This book is currently available in selected bookstores.
This slim volume is a skilfully edited digest of the proceedings of two symposia held in 2012 to commemorate the 40th anniversary of the establishment of diplomatic relations between New Zealand and China. These two symposia were organised by the Victoria University Contemporary China Research Centre, the New Zealand Institute of International Affairs, and the Chinese Academy of Social Sciences. But don’t let those big names put you off! This is a very approachable book.
These symposia (one in Wellington, the other in Beijing) attracted some very high-powered, and knowledgeable, people including the Prime Minister and other political leaders, government officials, academics, business people and journalists. The two days’ deliberations have been, in the words of the preface, “marshalled so far as possible into broad subject areas” which cover a wide range. The establishment of the relationship between the two countries, the current state of relationships, its future challenges, past successes and difficulties, and effects both big and small, are all traversed.
The range of topics covered is enormous – and since the book is just 129 pages some have obviously had summary treatment. But the overall coverage is impressive.
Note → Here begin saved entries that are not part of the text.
(** A record is built exactly when the URL is joined without error. *)
Lemma product_record_Ok_inv response product record :
  product_record response product = Ok record →
  ∃ url : option string,
    response_urljoin response (get (css product ".product-link::attr(href)"))
    = Ok url
    ∧ record
      = <["url" := url]>
        (<["category" := get (css product ".product-category::text")]>
        (<["brand" := get (css product ".product-brand::text")]>
        (<["description" := get (css product ".product-description::text")]>
        (<["image_url" := get (css product ".product-image img::attr(src)")]>
        (<["rating" := get (css product ".product-rating::attr(data-rating)")]>
        (<["price" := get (css product ".product-price::text")]>
        (<["name" := get (css product ".product-name::text")]> ∅))))))).
Proof.
  rewrite product_record_unfold.
  destruct (response_urljoin response
              (get (css product ".product-link::attr(href)"))) as [url|e];
    simpl; [| done].
  intros [= <-]. by exists url.
Qed.

Lemma product_record_Ok_intro response product (url : option string) :
  response_urljoin response (get (css product ".product-link::attr(href)"))
  = Ok url →
  ∃ record, product_record response product = Ok record.
Proof. intros Hu. rewrite product_record_unfold, Hu. simpl. eauto. Qed.

Lemma product_record_Raise response product (e : exn) :
  response_urljoin response (get (css product ".product-link::attr(href)"))
  = Raise e →
  product_record response product = Raise e.
Proof. intros Hu. by rewrite product_record_unfold, Hu. Qed.
(** X8: handling a [tb-request] changes nothing of the page but the log of
    host calls; without [oauth] the calls added are at most the one [$.ajax]:
    the token cookie is not read and the modmail page is not fetched. *)
Theorem tb_request_only_calls_host (B : Builtins) (fuel : nat) (w : World)
    (request : Request) (st : State) :
  same_page st (fst (tb_request B fuel w request st)) /\
  (truthy (req_oauth request) = false ->
   exists calls, effects (fst (tb_request B fuel w request st)) = (effects st ++ calls)%list /\
                 (length calls <= 1)%nat /\ attempts calls = 0%nat /\
                 ~ In get_modmail calls).
Proof.
  unfold tb_request. destruct (req_endpoint request) as [endpoint|].
  2:{ split; [apply same_page_refl|]. intros _. exists []. rewrite app_nil_r.
      repeat split; cbn; auto. }
  destruct (negb (startsWith "/" endpoint)).
  { split; [apply same_page_refl|]. intros _. exists []. rewrite app_nil_r.
    repeat split; cbn; auto. }
  destruct (truthy (req_oauth request)).
  - split; [|discriminate].
    destruct (getOAuthTokens B fuel w 0 1) as [[tokens|e| |] calls]; cbn [fst];
      first [ apply (proj1 (same_page_emit_all calls st))
            | eapply same_page_trans;
              [apply (proj1 (same_page_emit_all calls st))|apply same_page_emit] ].
  - split; [apply same_page_emit|]. intros _. eexists [_]. cbn.
    repeat split; [lia|]. intros [H|[]]. discriminate H.
Qed.

Lemma tb_request_only_calls_host_witness :
  exists calls,
    effects (fst (tb_request sample_builtins 0 late_cookie plain_request native_shown)) =
      (effects native_shown ++ calls)%list /\
    (length calls <= 1)%nat /\ attempts calls = 0%nat /\ ~ In get_modmail calls.
Proof.
  apply (tb_request_only_calls_host sample_builtins 0 late_cookie plain_request native_shown).
  reflexivity.
Defined.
As well as the development of closer relationships, and the obvious trade and economic ties the deliberations included the cultural differences, NZ’s Chinese community, and the role of New Zealand and China in the regional (South Pacific) context.
The editor is well placed to tackle the task of summarising these deliberations. Remember Joe Walding? He lead the first mission to make direct contact with China at a ministerial level. He was accompanied by the editor, who at that time was a career diplomat. He returned to China as NZ Ambassador in 1993, and his wealth of experience shows in the way that these deliberations have been organised, and background material added where necessary.
Sections on the history and development of China-New Zealand relationship are valuable in putting the current situation and participants’ thoughts about what might happen in the future into context.
The book is well presented, with a few graphs and (mostly historical) photographs. Frequent asides help fill in the detail. Did you know that NZ is called the “Country of the Four Firsts” in China? That’s an indication of how advanced our relationships with China have been. Most of it is, perhaps surprisingly, easy to read as the majority of the material is reporting direct speech I guess.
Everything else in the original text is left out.